Quanto ao auto-retrato, desta vez em palavras, é um testemunho valioso em que a pintora portuguesa uma vez mais avança pistas para que o seu trabalho seja encarado de forma desassombrada, explicando a evolução do seu método de trabalho, recuando à infância, e ao primeiro retrato que fez: “Quando tinha nove anos fiz um desenho da minha avó. Foi o primeiro de um vivo. Ela estava ali sentada a coser - não sabia que eu a estava a desenhar. Parecia-se com ela. Costumava trazer pintos nos bolsos e, às vezes, até crias de coelho. Mantinham-na quente. Ela gostava deles. Às vezes levava-os para passear.”

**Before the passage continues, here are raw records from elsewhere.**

(* ===== verification/Proto.v ===== *)
(** * fwknox-proto: value types, header, cryptographic wrappers, payload

    Models crates/fwknox-proto/src: error.rs, types.rs, header.rs, aead.rs,
    hmac.rs, kdf.rs and payload.rs. The primitives of [ring] and the
    MessagePack codec of [rmp_serde] are interfaces ([Ring], [Rmp]) with the
    laws their documentation states ([RingLaws], [RmpLaws]). *)

From S2P Require Import Prelude RustStd Net NetText.

(** ** error.rs *)

Inductive ProtoError :=
  | PacketTooShort (got need : Z)
  | PacketTooLong (got max : Z)
  | UnsupportedVersion (v : Z)
  | ReservedFlag (bits : Z)
  | HmacFailed
  | AeadFailed
  | PayloadDecode (msg : str)
  | PayloadEncode (msg : str)
  | HkdfFailed
  | InvalidField (what : str)
  | PacketTooOld (age_secs max_secs : Z)
  | PacketInFuture (skew_secs : Z).

#[global] Instance ProtoError_eq_dec : EqDecision ProtoError.
Proof. solve_decision. Defined.

(** The [Display] texts of the error attributes. *)
Definition show_ProtoError (e : ProtoError) : str :=
  match e with
  | PacketTooShort got need =>
      lit "packet too short: got " ++ dec got ++ lit " bytes, need at least " ++ dec need
  | PacketTooLong got max =>
      lit "packet too long: got " ++ dec got ++ lit " bytes, max " ++ dec max
  | UnsupportedVersion v => lit "unsupported protocol version: 0x" ++ hex v
  | ReservedFlag b => lit "reserved flag bit set: 0x" ++ hex b
  | HmacFailed => lit "HMAC verification failed"
  | AeadFailed => lit "AEAD decryption failed"
  | PayloadDecode m => lit "payload decode error: " ++ m
  | PayloadEncode m => lit "payload encode error: " ++ m
  | HkdfFailed => lit "HKDF expand failed"
  | InvalidField w => lit "invalid field: " ++ w
  | PacketTooOld a m =>
      lit "packet age " ++ dec a ++ lit "s exceeds maximum " ++ dec m ++ lit "s"
  | PacketInFuture s => lit "packet timestamp is " ++ dec s ++ lit "s in the future"
  end.

(** ** types.rs *)

Inductive Protocol := Tcp | Udp.

#[global] Instance Protocol_eq_dec : EqDecision Protocol.
Proof. solve_decision. Defined.

Definition show_Protocol (p : Protocol) : str :=
  match p with Tcp => lit "tcp" | Udp => lit "udp" end.

Record PortProto := { proto : Protocol; port : Z }.

#[global] Instance PortProto_eq_dec : EqDecision PortProto.
Proof. solve_decision. Defined.

Definition PortProto_new (p : Protocol) (n : Z) : PortProto := {| proto := p; port := n |}.

Definition show_PortProto (pp : PortProto) : str :=
  show_Protocol (proto pp) ++ lit "/" ++ dec (port pp).

Inductive SpaMessage :=
  | Access (source_ip : IpAddr) (ports : list PortProto)
  | Nat (source_ip : IpAddr) (ports : list PortProto) (nat_dest : SocketAddr)
  | LocalNat (source_ip : IpAddr) (ports : list PortProto) (nat_dest : SocketAddr)
  | Command (source_ip : IpAddr) (command : str).

#[global] Instance SpaMessage_eq_dec : EqDecision SpaMessage.
Proof. solve_decision. Defined.

(** ** header.rs *)

Definition PROTO_VERSION : Z := 0x01.
Definition HEADER_LEN : Z := 4.

(** [Flags(u8)] is its raw byte. *)
Abbreviation Flags := Z (only parsing).

Definition FLAG_NAT : Z := 1.
Definition FLAG_CLIENT_TIMEOUT : Z := 2.
Definition FLAG_COMMAND : Z := 4.
Definition FLAG_ASYMMETRIC : Z := 8.
Definition FLAG_ALL_DEFINED : Z :=
  Z.lor (Z.lor (Z.lor FLAG_NAT FLAG_CLIENT_TIMEOUT) FLAG_COMMAND) FLAG_ASYMMETRIC.

Definition Flags_new : Flags := 0.

Definition Flags_raw (f : Flags) : Z := f.
Definition Flags_from_raw_unchecked (byte : Z) : Flags := byte.

(** [!mask] on [u8] is the exclusive or with 0xff. *)
Definition Flags_from_raw (byte : Z) : result ProtoError Flags :=
  let reserved := Z.land byte (Z.lxor FLAG_ALL_DEFINED 0xff) in
  if negb (reserved =? 0) then Err (ReservedFlag reserved) else Ok byte.

Definition Flags_contains (f : Flags) (mask : Z) : bool := negb (Z.land f mask =? 0).
Definition Flags_set (f : Flags) (mask : Z) : Flags := Z.lor f mask.

Record Header := { version : Z; flags : Flags; payload_len : Z }.

#[global] Instance Header_eq_dec : EqDecision Header.
Proof. solve_decision. Defined.

Definition Header_new (f : Flags) (n : Z) : Header :=
  {| version := PROTO_VERSION; flags := f; payload_len := n |}.

(** [u16::to_be_bytes] and [u16::from_be_bytes]. *)
Definition u16_to_be_bytes (n : Z) : bytes := [Z.shiftr n 8; Z.land n 0xff].
Definition u16_from_be_bytes (hi lo : Z) : Z := Z.lor (Z.shiftl hi 8) lo.

Definition Header_encode (h : Header) : bytes :=
  version h :: Flags_raw (flags h) :: u16_to_be_bytes (payload_len h).

(** The four indexed reads cannot go out of range after the length check; a
    shorter slice takes the [PacketTooShort] branch. *)
Definition Header_decode (bs : bytes) : result ProtoError Header :=
  match bs with
  | b0 :: b1 :: b2 :: b3 :: _ =>
      if negb (b0 =? PROTO_VERSION) then Err (UnsupportedVersion b0)
      else
        flags ← Flags_from_raw b1;
        Ok {| version := b0; flags := flags; payload_len := u16_from_be_bytes b2 b3 |}
  | _ => Err (PacketTooShort (len bs) HEADER_LEN)
  end.

(** ** The [ring] interface *)

(** HMAC-SHA256 sign and verify, HKDF-SHA256 (salt, input key, info, output
    length), and AES-256-GCM seal and open (key, nonce, associated data). *)
Class Ring := {
  ring_hmac_sign : bytes → bytes → bytes;
  ring_hmac_verify : bytes → bytes → bytes → bool;
  ring_hkdf : bytes → bytes → bytes → Z → option bytes;
  ring_seal : bytes → bytes → bytes → bytes → option bytes;
  ring_open : bytes → bytes → bytes → bytes → option bytes
}.

(** What the documentation of these primitives promises: tags of 32 bytes,
    verification is recomputation, key derivation succeeds for the lengths in
    use, and GCM opening inverts sealing in both directions. *)
Class RingLaws (R : Ring) := {
  hmac_sign_len k m : length (ring_hmac_sign k m) = 32%nat;
  hmac_verify_spec k m t : ring_hmac_verify k m t = true ↔ t = ring_hmac_sign k m;
  hkdf_total salt ikm info n :
    0 ≤ n ≤ 255 * 32 → ∃ okm, ring_hkdf salt ikm info n = Some okm ∧ len okm = n;
  seal_total k n a p :
    len k = 32 → len n = 12 → ∃ c, ring_seal k n a p = Some c;
  seal_len k n a p c : ring_seal k n a p = Some c → len c = len p + 16;
  open_spec k n a p c : ring_open k n a c = Some p ↔ ring_seal k n a p = Some c
}.

(** ** aead.rs, hmac.rs, kdf.rs *)

Definition KEY_LEN : Z := 32.
Definition NONCE_LEN : Z := 12.
Definition TAG_LEN : Z := 16.
Definition HMAC_LEN : Z := 32.
Definition SUBKEY_LEN : Z := 32.

Section crypto.
Context `{Ring}.

(** [rng] is what [SystemRandom::fill] left in the buffer, if it succeeded. *)
Definition generate_nonce (rng : option bytes) : result ProtoError bytes :=
  ok_or AeadFailed rng.

Definition aead_seal (key nonce aad plaintext : bytes) : result ProtoError bytes :=
  if negb (len key =? KEY_LEN) then Err AeadFailed
  else ok_or AeadFailed (ring_seal key nonce aad plaintext).

Definition aead_open (key nonce aad ciphertext_and_tag : bytes) : result ProtoError bytes :=
  if negb (len key =? KEY_LEN) then Err AeadFailed
  else if len ciphertext_and_tag <? TAG_LEN then Err AeadFailed
  else ok_or AeadFailed (ring_open key nonce aad ciphertext_and_tag).

Definition hmac_sign (key message : bytes) : bytes := ring_hmac_sign key message.

Definition hmac_verify (key message tag : bytes) : result ProtoError unit :=
  if negb (len tag =? HMAC_LEN) then Err HmacFailed
  else if ring_hmac_verify key message tag then Ok () else Err HmacFailed.

Definition ENC_SALT : bytes := lit "fwknox-enc-v1".
Definition HMAC_SALT : bytes := lit "fwknox-hmac-v1".
Definition ENC_INFO : bytes := lit "encryption".
Definition HMAC_INFO : bytes := lit "authentication".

Como sempre em Paulo Rego a vida ganha um efeito de sobressaturação. As cores são mais fortes, os aspetos mais ordinários são agarrados com uma tal firmeza que parecem mexer-se dentro dos seus contornos, não morrem, não ficam comportados e serenos, pousando, mas adquirem um efeito de radiância. E não se trata de captar a alma, nem esse género de triunfantes banalidades que tantos artistas repetem para que o seu silêncio ou mistério não seja encarado como um vazio, mas há uma pulsão vital a que Paula Rego aprendeu a ser fiel. Assim, ela diz-nos como muitas vezes o que importa é puxar da vida esses traços que lhe devolvem a sua semelhança, e confiar neles para segurarem o fôlego de tudo o resto. Para o ilustrar, a pintora recorre a um episódio que se passou com o poeta T.S. Eliot. Um artista incumbido de o pintar ter-lhe-á dito: “Vou capturar a tua alma.” Ao que Eliot retorquiu: “Deixa lá a minha alma e concentra-te para que a minha gravata fique bem.”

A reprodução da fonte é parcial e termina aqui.